Nishi Hiroyuki, Mitsuno Masataka, Tanaka Hiroe, Ryomoto Masaaki, Fukui Shinya, Miyamoto Yuji
Department of Cardiovascular Surgery, Hyogo College of Medicine, Hyogo, Japan.
J Card Surg. 2010 Mar;25(2):208-13. doi: 10.1111/j.1540-8191.2009.00992.x. Epub 2010 Feb 9.
Regarding surgical interventions for type A acute aortic dissection (AAD), it is currently unclear if an initial, less invasive approach followed by later reoperations is safer than an extended approach aimed at preventing future reinterventions. We retrospectively reviewed our surgical cases to clarify the safety of late reoperation after repair of acute AAD.
Since 2004, 17 patients (eight female; mean age: 64.1 +/- 9.3 years) of all 115 AAD cases in our institute underwent reoperations after initial repair of acute AAD, and operative factors were evaluated.

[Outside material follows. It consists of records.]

Definition addProc (fs : procfs) (p : nat) : M Manager unit :=
  let* tags := gets m_envTags in
  assign p (fun q => q <| envTags := tags |>) ;;
  let* v := deref p in
  let* existing := Get (Pid v) in
  match existing with
  | Some proc =>
      let* old := deref proc in
      let procChanged := negb (String.eqb (Exe v) (Exe old)) || negb (String.eqb (Binary v) (Binary old))
                         || negb (bool_decide (Args v = Args old)) in
      assign proc (fun q => q <| Args := Args v |>) ;;
      let* ok := Discover fs proc in
      if ok then register proc procChanged else ret tt
  | None =>
      let* ok := Discover fs p in
      if ok then register p false else ret tt
  end.

Definition RegisterProcess (fs : procfs) (p : nat) : M Manager unit := addProc fs p.

Definition removeProc (p : nat) : M Manager unit :=
  let* _ := Close p in
  notice_all [Stopped p] ;;
  let* v := deref p in
  modify (fun s => s <| procs ::= delete (Pid v) |>).

Definition UnregisterProcess (pid exitCode : Z) : M Manager unit :=
  let* proc := Get pid in
  match proc with
  | None => ret tt
  | Some p => assign p (fun q => q <| ExitCode := exitCode |>) ;; removeProc p
  end.

(** The part of the configuration the manager reads: the tags, and the custom filters
    and the groups of the [tap] section. *)
Record Config := MkConfig { c_Tags : list Tag; c_Tap : option (list TapFilter * list string) }.

(** One registered process, when the filters have changed. *)
Definition refilter (p : nat) : M Manager unit :=
  let* fl := gets filters in
  let* v := deref p in
  let f := applyFilters fl v in
  if negb (f =? 0) then assign p (fun q => q <| p_filter := f |>) ;; let* _ := notify p in ret tt else ret tt.

Fixpoint each {A} (f : A -> M Manager unit) (l : list A) : M Manager unit :=
  match l with [] => ret tt | a :: l' => f a ;; each f l' end.

Definition updateFilters (cfg : Config) : M Manager unit :=
  match c_Tap cfg with
  | None => ret tt
  | Some (custom, groups) =>
      modify (fun s => s <| filters := load_filters custom groups |>) ;;
      let* ps := gets (fun s => map snd (map_to_list (procs s))) in
      each refilter ps
  end.

Definition SetConfig (cfg : option Config) : M Manager unit :=
  modify (fun s => s <| envMask ::= fun mask => foldl (fun mask tag => delete (Key tag) mask) mask (m_envTags s) |>) ;;
  match cfg with
  | None => ret tt
  | Some cfg =>
      modify (fun s =>
        s <| envMask ::= fun mask =>
               foldl (fun mask tag => if String.eqb (Source tag) "env" then <[Location tag := true]> mask else mask) mask (c_Tags cfg) |>
          <| m_envTags := c_Tags cfg |>) ;;
      updateFilters cfg
  end.
(** ** Exits, TLS decisions and waiting *)

Lemma unregister_eq s pid code p v : holds s -> procs s !! pid = Some p -> heap s !! p = Some v ->
  let v' := v <| ExitCode := code |> <| exited := true |> in
  let s1 := set_obj p v' s in
  let s2 := if notifier v then set_meta (u32 pid) None s1 else s1 in
  (UnregisterProcess pid code s).2 = s2 <| notices ::= fun l => l ++ [Stopped p] |> <| procs ::= delete pid |>.
Proof.
  intros I Hp Hv. destruct (holds_registered s _ _ I Hp) as (v0 & ? & Epid & _). simplify_eq.
  set (v' := _ <| exited := true |>). cbv zeta.
  unfold UnregisterProcess, bind at 1, Get, gets. cbn [fst snd]. rewrite Hp. unfold bind at 1. rewrite (assign_eq s p v _ Hv). cbn [fst snd].
  unfold removeProc, Close, bind. cbn [fst snd]. rewrite (assign_eq _ p _ _ (set_obj_heap s p v _ Hv)), set_set. cbn [fst snd].
  fold v'. assert (heap (set_obj p v' s) !! p = Some v') as Hv' by (by eapply set_obj_heap).
  rewrite (notify_eq _ p v' Hv'), (SetMeta_eq _ p v' Hv'). unfold bind, notice_all, modify, deref, gets. cbn [fst snd].
  assert (forall l, Pid (object ((if notifier v then set_meta (u32 (Pid v)) None (set_obj p v' s) else set_obj p v' s)
    <| notices ::= fun n => n ++ l |>) p) = Pid v) as Ep.
  { intros l. unfold object. destruct (notifier v); cbn; by rewrite list_lookup_insert_eq by (by eapply lookup_lt_Some). }
  specialize (Ep [Stopped p]). change (notifier v') with (notifier v). change (exited v') with true. change (Pid v') with (Pid v).
  destruct (notifier v); cbn [fst snd]; by rewrite Ep.
Qed.

Lemma unregister_holds s pid code : holds s ->
  let s' := (UnregisterProcess pid code s).2 in holds s' /\ only pid s s' /\ cache s' = cache s.
Proof.
  intros I. cbv zeta. destruct (procs s !! pid) as [p|] eqn:Hp.
  2:{ unfold UnregisterProcess, bind, Get, gets. cbn [fst snd]. rewrite Hp. by split_and!. }
  destruct (holds_registered s _ _ I Hp) as (v & Hv & Epid & _). rewrite (unregister_eq s pid code p v I Hp Hv).
  set (v' := _ <| exited := true |>). set (s2 := if notifier v then _ else _).
  assert (heap s2 = <[p := v']> (heap s) /\ procs s2 = procs s /\ cache s2 = cache s) as (E1 & E2 & E3) by (unfold s2; by destruct (notifier v)).
  assert (only pid s s2) as Ho.
  { rewrite <- Epid. unfold s2. rewrite Epid.
    destruct (notifier v); [etrans; [|apply only_set_meta]|]; rewrite <- Epid; by apply only_set_obj. }
  split; [|split; [|done]].
  - change (inv P (heap s2) (delete pid (procs s2)) (contents (cache s2)) (meta s2)). rewrite E1, E2, E3.
    eapply (inv_exit _ _ _ _ _ _ _ _ v _ I Hp Hv). unfold s2. destruct (notifier v); [|done]. by apply map_eq; intros k.
  - etrans; [exact Ho|]. split_and!; try done. intros q Hq. cbn. by rewrite lookup_delete_ne.
Qed.

Lemma set_tls_holds s pid p ok : holds s -> procs s !! pid = Some p ->
  let s' := (SetTlsOk p ok s).2 in
  holds s' /\ only pid s s' /\ cache s' = cache s /\ procs s' = procs s
  /\ (forall v, heap s !! p = Some v -> heap s' = <[p := v <| tlsOk := ok |>]> (heap s) /\ (notifier v = false -> meta s' = meta s)).
Proof.
  intros I Hp. destruct (holds_registered s _ _ I Hp) as (v & Hv & Epid & Hl & _ & _ & Hb). cbv zeta.
  unfold SetTlsOk, bind. rewrite (deref_eq s p v Hv). cbn [fst snd]. destruct (Bool.eqb_spec (tlsOk v) ok) as [<-|_].
  { cbn [snd ret]. split; [done|]. split; [done|]. split; [done|]. split; [done|]. intros v' ?. simplify_eq. split; [|done].
    assert (v <| tlsOk := tlsOk v |> = v) as -> by (by destruct v). cbn. by rewrite list_insert_id. }
  rewrite (assign_eq s p v _ Hv). cbn [fst snd].
  destruct (update_registered s pid p v (v <| tlsOk := ok |>)) as [E I']; try done.
  destruct (heap_notify (set_obj p (v <| tlsOk := ok |>) s) p) as (E1 & E2 & E3).
  split; [done|]. rewrite E in *. cbn [fst snd] in *. split; [|split; [done|split; [done|]]].
  - destruct (notifier v); [etrans; [|apply only_set_meta]|]; rewrite <- Epid; by apply only_set_obj.
  - intros v' ?. simplify_eq. split; [exact E1|]. intros Hn. by rewrite Hn.
Qed.

Lemma await_holds s pid waiter : holds s -> let s' := (Await pid waiter s).2 in holds s' /\ only pid s s' /\ cache s' = cache s.
Proof. intros I. cbv zeta. unfold Await, bind, Get, gets. cbn [fst snd]. by destruct (procs s !! pid). Qed.

(** ** Configurations *)

(** The flags of a process that is running when the filters change. *)
Definition refiltered (fl : list Filter) (v : Process) : Process :=
  let f := applyFilters fl v in if f =? 0 then v else v <| p_filter := f |>.

Lemma refiltered_twice fl v : refiltered fl (refiltered fl v) = refiltered fl v.
Proof.
  unfold refiltered. destruct (applyFilters fl v =? 0) eqn:E; [by rewrite E|].
  rewrite (applyFilters_ext fl v) by done. by rewrite E.
Qed.

(** A process without a notifier, or none. *)
Definition mute (s : Manager) (pid : Z) : Prop :=
  int32 pid /\ forall p v, procs s !! pid = Some p -> heap s !! p = Some v -> notifier v = false.

(** What the filters change: objects, and the data of those with a notifier. *)
Definition refilters (s s' : Manager) : Prop :=
  procs s' = procs s /\ cache s' = cache s /\ filters s' = filters s /\ envMask s' = envMask s
  /\ (forall i v', heap s' !! i = Some v' -> exists v, heap s !! i = Some v /\ notifier v' = notifier v)
  /\ (forall pid, mute s pid -> meta s' !! u32 pid = meta s !! u32 pid).

#[local] Instance refilters_trans : Transitive refilters.
Proof.
  intros s1 s2 s3 (A1 & A2 & A3 & A4 & A5 & A6) (B1 & B2 & B3 & B4 & B5 & B6). split_and!; try congruence.
  - intros i v3 H3. destruct (B5 _ _ H3) as (v2 & H2 & ?). destruct (A5 _ _ H2) as (v1 & ? & ?). exists v1. split; [done|congruence].
  - intros pid Hm. rewrite B6, A6; [done..|]. destruct Hm as [Hi Hm]. split; [done|]. intros p v Hp Hv. rewrite A1 in Hp.
    destruct (A5 _ _ Hv) as (v1 & ? & ->). by eapply Hm.
Qed.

Anastomotic pseudoaneurysms were the main reason for reoperation; one distal, seven proximal, and two both. Seven patients required surgical reintervention because of aneurysmal dilatation of the remaining aorta. The duration between the initial and late operations was 6.4 +/- 5.1 years in the anastomotic pseudoaneurysm group and 4.6 +/- 4.5 years in the recurrence group. In the anastomotic pseudoaneurysm group, there were three root replacements, four resuspensions of the aortic valve, and two aortic valve replacements. Six patients required replacement of the aortic arch. Total arch replacement was the most frequent operation in the recurrence group. Three patients who required sternum reentries underwent concomitant right thoracotomies to dissect adhesions between the sternum and the aneurysm. There were no mortalities.
Although most cases required extended procedures for late reoperation after repair of acute AAD, reoperations can be performed safely by careful choice of appropriate operative methods and strategies. Our data suggest that ascending aortic replacement is an effective initial procedure for patients with acute AAD.
关于A型急性主动脉夹层(AAD)的外科手术干预,目前尚不清楚最初采用侵入性较小的方法随后再行二次手术是否比旨在预防未来再次干预的扩大手术更安全。我们回顾性分析了我们的手术病例,以阐明急性AAD修复术后晚期二次手术的安全性。
自2004年以来,我们研究所115例AAD病例中的17例患者(8例女性;平均年龄:64.1±9.3岁)在急性AAD初次修复后接受了二次手术,并对手术因素进行了评估。
吻合口假性动脉瘤是二次手术的主要原因;1例为远端,7例为近端,2例为远近端均有。7例患者因剩余主动脉瘤样扩张需要进行手术再次干预。吻合口假性动脉瘤组初次手术与二次手术之间的间隔时间为6.4±5.1年,复发组为4.6±4.5年。在吻合口假性动脉瘤组,进行了3例根部置换、4例主动脉瓣再悬吊和2例主动脉瓣置换。6例患者需要置换主动脉弓。全弓置换是复发组最常见的手术。3例需要再次劈开胸骨的患者同时进行了右胸切开术,以分离胸骨与动脉瘤之间的粘连。无死亡病例。
尽管大多数急性AAD修复术后晚期二次手术病例需要进行扩大手术,但通过谨慎选择合适的手术方法和策略,二次手术可以安全进行。我们的数据表明,升主动脉置换术是急性AAD患者有效的初始手术方法。